FD: When were you diagnosed with Fibromyalgia?
Michelle: I was diagnosed with Fibromyalgia in July of 2013. At the same time I was diagnosed with Lupus and Sjogren’s.
FD: When you received your diagnosis, how did it affect you?
Michelle: Relief! Finally there was a reason for all the weirdness! It’s scary to not know why I was facing my mortality on a regular basis. I also wasted a lot of time thinking the health problems I was having meant I was a bad person or a hysterical woman or something like that.
FD: Since then, how has your outlook on life changed?
Michelle: Now I know what I’m dealing with. I know it’s not because I’m a complainer or a bad person. I’m empowered to face these challenges head on.
FD: How does Fibro affect your day-to-day life?
Michelle: My day to day functioning level is not very high. I’m better than I was a year ago. I can’t work. Some days I go from couch to bed to couch to bed. Other days I can do some light stuff around the house. I get chronic migraines (I just spent three months with a migraine almost every day) and this affects my functioning level A LOT. I have joint pain which affects the amount of moving around and physical stuff I can do. My focus has been on my children – I try to be as available as possible for them and do what I can do for their school needs and medical care.
FD: What can’t you do anymore because of Fibro?
Michelle: Drive, cross stitch, read books (I do a lot of skimming and reading beginning and ends), crochet, cook, lift things, most housework, going outside before 4 PM except for appointments, going to the beach or boardwalk, going to amusement parks, writing articles,going to church, going to Bible study, public speaking. Anything that involves my brain or body has been affected.
FD: Name something you do now that you never would have imagined happening before your diagnosis.
Michelle: Math. I used to be terrible at math and very good with reading and writing. Now reading and writing are very hard and math is relaxing. It’s very weird. After I had my latest concussion, I also became somewhat ambidextrous.
FD: : What has been your experience with seeking medical treatment for Fibro?
Michelle: Very challenging. It took many years to get a diagnosis. The frustrating thing for me is that all along I had told doctors very specific things that they didn’t pick up on as being from Fibro or autoimmune issues. It looks obvious to me now, hindsight is 20/20, but I wish someone had picked up on it sooner. It would have saved me some misery and definitely helped my self esteem!
FD: How has Fibro affected your relationships, friends, family, partners?

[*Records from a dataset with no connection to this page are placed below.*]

(** * analyze_transcripts.py: sentence classifier and report builder

    A shallow embedding of [src/research/videos/analyze_transcripts.py]:
    the keyword classifier [extract_key_insights], the orchestration loop
    [analyze_videos] and the report builder [generate_markdown_report],
    followed by the properties the specification states about them.

    A Python [str] is a sequence of Unicode code points, so a string is a
    list of code points here and [len] is [length]. *)

From Stdlib Require Import Ascii String NArith Bool Arith Lia List Permutation.
Import ListNotations.

Open Scope N_scope.
Open Scope nat_scope.
Open Scope list_scope.

(* ================================================================== *)
(** ** Python strings *)

Definition char := N.
Definition str := list char.

Definition str_eq_dec : forall a b : str, {a = b} + {a <> b} :=
  list_eq_dec N.eq_dec.

(** An ASCII literal of the source as a sequence of code points. *)
Definition py (s : string) : str :=
  map N_of_ascii (list_ascii_of_string s).

(** The newline character written [\n] in the source. *)
Definition nl : str := [10%N].

(** A literal line of the source followed by its newline. *)
Definition ln (s : string) : str := py s ++ nl.

(** [str.isspace] on one character: the code points CPython classifies as
    whitespace, which are the ones [str.strip()] removes. *)
Definition isspace (c : char) : bool :=
  ((0x09 <=? c) && (c <=? 0x0D))%N
  || ((0x1C <=? c) && (c <=? 0x20))%N
  || (c =? 0x85)%N || (c =? 0xA0)%N || (c =? 0x1680)%N
  || ((0x2000 <=? c) && (c <=? 0x200A))%N
  || (c =? 0x2028)%N || (c =? 0x2029)%N || (c =? 0x202F)%N
  || (c =? 0x205F)%N || (c =? 0x3000)%N.

Fixpoint lstrip (s : str) : str :=
  match s with
  | [] => []
  | c :: s' => if isspace c then lstrip s' else s
  end.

Michelle: I had my concussion in 2007, the day we moved into our house in NJ. Since we were in a new place and since I was very disabled by the injury and what I think now was a severe flare, I never got to make any meaningful relationships with people. We are church goers, but when I’m ill (which is most of the time) I can’t go. I feel like I really am someone who falls through the cracks in society. My immediate family is wonderful and my neighbors are great. Basically, unless someone comes to me I rarely see them. My husband has been amazing. I would not be doing as well as I am without him. My kids have learned empathy. My illness has been very hard on my husband and children, though. It’s hard on them to see me suffer and it’s hard that I can’t do most of the things I used to do.
FD: What is the biggest challenge you face living with Fibro?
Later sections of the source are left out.